Saved data entries
(* ===== verification/Prelude.v ===== *)
(** * A verified model of kademlia-rs

    This library models the Rust crate under src/src/ (a Kademlia distributed
    hash table) and proves the properties that make its parts correct. It
    follows the code file by file; each definition has the name of the Rust
    item it models.

    ** The program and the files

    - 160-bit identifiers with the XOR metric (src/src/node_id.rs): [Ident],
      module [NodeId], over the bytes of [Bytes].
    - Contacts with response statistics (src/src/node.rs): [Contact], modules
      [ResponseStats] and [Node]; IEEE-754 doubles are in [F64].
    - K-buckets (src/src/routing/k_bucket.rs): [Bucket], module [KBucket], with
      the abstract specification [KBucket.update_spec]; theorems in [BucketSpec].
    - The routing table (src/src/routing/routing_table.rs): [Table], modules
      [UpdateStatus] and [RoutingTable]; theorems in [TableSpec], and in
      [TypesSpec] that contacts stay in the ranges of their Rust types.
    - Key-value storage (src/src/storage.rs): [Store]. The Rust trait is the
      class [Storage.t], what clients may rely on the class [Storage.Laws], and
      [MemoryStorage] and [DualStorage] are instances of the first; both have
      the laws. Theorems in [StoreSpec].
    - Messages (src/src/protocol/message.rs): [Messages]; errors
      (src/src/error.rs): [Errors].
    - The protocol (src/src/protocol/operation.rs): [Protocol] has the remote
      procedure calls, the handlers of inbound requests and the recording of
      contacts, [Lookup] the iterative lookups and the network store.
    - The node with its background tasks (src/src/network/node.rs): [DhtNode];
      a node together with its transport, as [with_udp] and [with_tcp] make it:
      [Deployment].
    - The transports (src/src/network/udp.rs, tcp.rs and mock.rs): [Udp], [Tcp]
      and [Mock] over the table of waiters they share, [Transport], and the
      bounded queue of outgoing messages, [Channel]. [Udp] and [Tcp] have the
      step relations of their endpoints (receiving, accepting and sending
      tasks, callers that send or wait). Theorems in [NetworkSpec] and
      [SocketSpec].
    - The composition of a node and its UDP transport: [System]. The example
      program (src/examples/simple_node.rs): [Cli]. Theorems in [SystemSpec].

    A request comes in from a transport, whose handler is the node's
    forwarder; the protocol records the sender in the routing table (which may
    ping another contact first), answers from the table and the storage, and
    copies values to a new contact. Lookups, stores and the background tasks
    use the same calls. All of them share the routing table, the storage and
    the map of pending requests, each behind its own lock.

    ** Asynchronous code

    [Effects] has programs ([prog]) as trees of actions: one action per lock
    section, message, wait, spawned task and timer, so that other tasks can
    run exactly at the [await]s of the code. Each lock section names its
    [Lock] and can only run while no other task holds it; where the code keeps
    a guard across an [await], as the health check does with the pending
    requests, the program holds the lock meanwhile ([guarded]). [step] is the
    step relation of a task among [Others], [node_run] the interleavings of all
    tasks of a node, [solo] a task running by itself, [amid] a task running
    among others that change the state between its steps, and [terminates] the
    absence of infinite runs. [guards] is what every action of a program does: a
    fact proved with it holds of every interleaving ([node_run_guards]). [NodeSafety] uses it for the invariant of
    a node, [Quiet] for what the client side leaves alone, [Termination] has
    the measure of [find_node]; the theorems are in [NodeSpec], [LookupSpec],
    [LookupRef], [ProtocolSpec], [RpcSpec], [ContactSpec], [ValueSpec] and
    [MaintenanceSpec]. [Fixtures] and [SampleNode] have the concrete contacts
    and the node of the witnesses.

    [Liveness] defines fair runs of a node, infinite or finite: every task makes
    a step unless from some time on it cannot go on. A lock that is free again
    and again is thus given to each task that waits for it, as tokio's queues
    of waiters do; and nothing is said of a task that waits for a [send], since
    [network.send] waits for room in the queue of the transport. [Locks] shows
    that the one lock held across an [await] is always released, so that all
    locks are free again and again; from there [Liveness] proves that a
    responsive program that terminates ends in a fair run whose sends return
    ([sends_return]) and that a loop comes back to its head; [Responsive] shows
    that the operations are responsive, [LivenessSpec] draws the conclusions.
    The network may lose every message, as each wait ends by its timeout; that
    the sends return is an assumption on the transport, and
    [LivenessSpec.ping_waits_for_send] shows that it is needed.

    The calls of [wait_response] are not part of these programs (the answer to
    a wait is any): [Waiters] in [Transport] has them as a state machine over
    the transports' table, with the removal after a deadline as a step of its
    own.

    ** What the theorems show

    - Safety: in any interleaving, with any answers of the network, the
      routing table keeps its invariant and the node speaks in its own name;
      the invariant of every reachable table and of every bucket. On the UDP
      transport the packets taken from the queue and those still in it are
      the messages the tasks sent, in order.
    - Liveness: no deadlock; in fair runs whose sends return the operations end
      and the background tasks recur.
    - Types: contacts and statistics stay in the ranges of their Rust types.
    - Function: every branch of the operations on identifiers, buckets,
      tables and storages, errors and panics included; [KBucket.update] is
      equivalent to its specification; lookups in the table agree with the list
      of its contacts; what a request is answered, what [find_node] returns,
      and that it is what a reference computes while all answer; when
      [record_contact] reports a new contact, what is stored and read; what a
      round of each background task does; a remote call over the in-memory
      transport from the request to the waiter; the outcomes of the example's
      subcommands.
    - Termination and bounds: of the table's recursion, of [find_node], of all
      operations; at most 50 queries of [find_value]; the rate limiter.
    - Round trips: storage, frames of the TCP transport, a message from the
      queue of one TCP transport to the handler of another.
    - Defects of the code, stated as what it does: recorded responses that
      never reach the table, stale entries of the replacement cache that bring a
      contact into a bucket twice, the wrong candidate dropped by [find_node],
      duplicates in [find_value], requests left pending, responses lost before
      the waiter registers, waiters removed by an older one, operations that
      hang in a send, values that come back after they expired, transports
      unregistered by another one.

    ** Choices

    - Results are [Result]s of [Errors]; a panic, or a loop out of fuel, is an
      outcome of [exec] below. A panic in a lock section leaves the state as it
      was before the section; the task ends.
    - Integers have their machine width: the overflow checks of a debug build
      are the class [Profile], and every theorem holds for both profiles unless
      it says otherwise.
    - [SystemTime::now], [Instant::now] and random draws are arguments; in a
      lock section each of the two clocks is read once. Durations and instants
      are nanoseconds, [LastSeen] seconds.
    - The iteration order of a [HashMap] is an instance of [HashOrder]:
      theorems hold for every order.
    - Fuel: [RoutingTable.update] gets 161 calls, one per prefix length and one
      more, and never needs more ([table_update_total]); the TCP connection
      gets the length of its stream plus one, as every frame takes at least
      five bytes. Asynchronous loops need no fuel: they are an action.
    - SHA-256, hex, [bincode], the binding of sockets and the textual form of
      addresses are parameters of the definitions that use them; tokio's [mpsc]
      channel is the class [Mpsc] with its laws, and [ListChannel] an instance.

    ** Not modelled

    What the operating system does with datagrams and connections (a transport
    gets any bytes, and its sends any results), the encoding of messages and
    the parsing of arguments ([bincode] and [clap] derive them), logging
    ([tracing] calls, [init_tracing] and [dump_storage]), the derived [Debug],
    [Display], [Hash] and serde code, and the tests. The locks of tokio are not poisoned by a panic. Limits of memory:
    [VecDeque::with_capacity] panics for a bucket size no memory could hold,
    which [with_k] accepts. The table that [wait_response] uses has a lock of
    its own, never held across an [await]: its sections are single steps.

    This file has what all others share: outcomes of computations, machine
    integers, iterator functions, stable sorting, hash maps and automation. *)

From stdpp Require Export base tactics list sorting gmap numbers option strings.
From Stdlib Require Export ZArith Lia.
(** [update] satisfies its specification. *)
Lemma update_sound `{Profile} now node b b' r :
  KBucket.update now node b = Done (b', r) -> KBucket.update_spec now node b b' r.
Proof.
  unfold KBucket.update. case_decide as Hloc; [intros [= <- <-]; by constructor|].
  destruct (position _ (KBucket.nodes b)) as [pos|] eqn:Hpos.
  - apply KBucket.position_has_id_split in Hpos as (l1 & x & l2 & Hns & <- & Hx & Hl1).
    rewrite Hns at 1. rewrite list_lookup_middle by done. intros [= <- <-].
    rewrite (KBucket.push_remove_middle _ _ _ _ _ Hns). by eapply KBucket.us_refresh.
  - apply KBucket.position_has_id_None in Hpos.
    destruct (Nat.ltb_spec (length (KBucket.nodes b)) (KBucket.k b));
      [intros [= <- <-]; by constructor|].
    destruct (positionM _ _) as [[pos|]| |] eqn:HM; cbn; try done.
    + apply positionM_split in HM as (l1 & x & l2 & Hns & <- & Hx & Hl1).
      apply KBucket.unreliable_test_true in Hx. apply KBucket.Forall_reliable in Hl1.
      rewrite Hns at 1. rewrite list_lookup_middle by done. intros [= <- <-].
      rewrite (KBucket.push_remove_middle _ _ _ _ _ Hns). by eapply KBucket.us_evict_unreliable.
    + apply positionM_None, KBucket.Forall_reliable in HM.
      destruct (KBucket.nodes b) as [|x l] eqn:Hns; [done|].
      destruct (Node.is_active now NODE_TIMEOUT x) eqn:Hact; intros [= <- <-];
        [eapply KBucket.us_pending
        |rewrite KBucket.push_back_set_nodes; eapply KBucket.us_evict_inactive];
        unfold KBucket.ids; rewrite ?Hns; eauto.
Qed.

**AIM OF THE EXERCISE**
Once you have counted the lines above containing the word "unless", state that number and nothing more.

**TASK SOLUTION**
2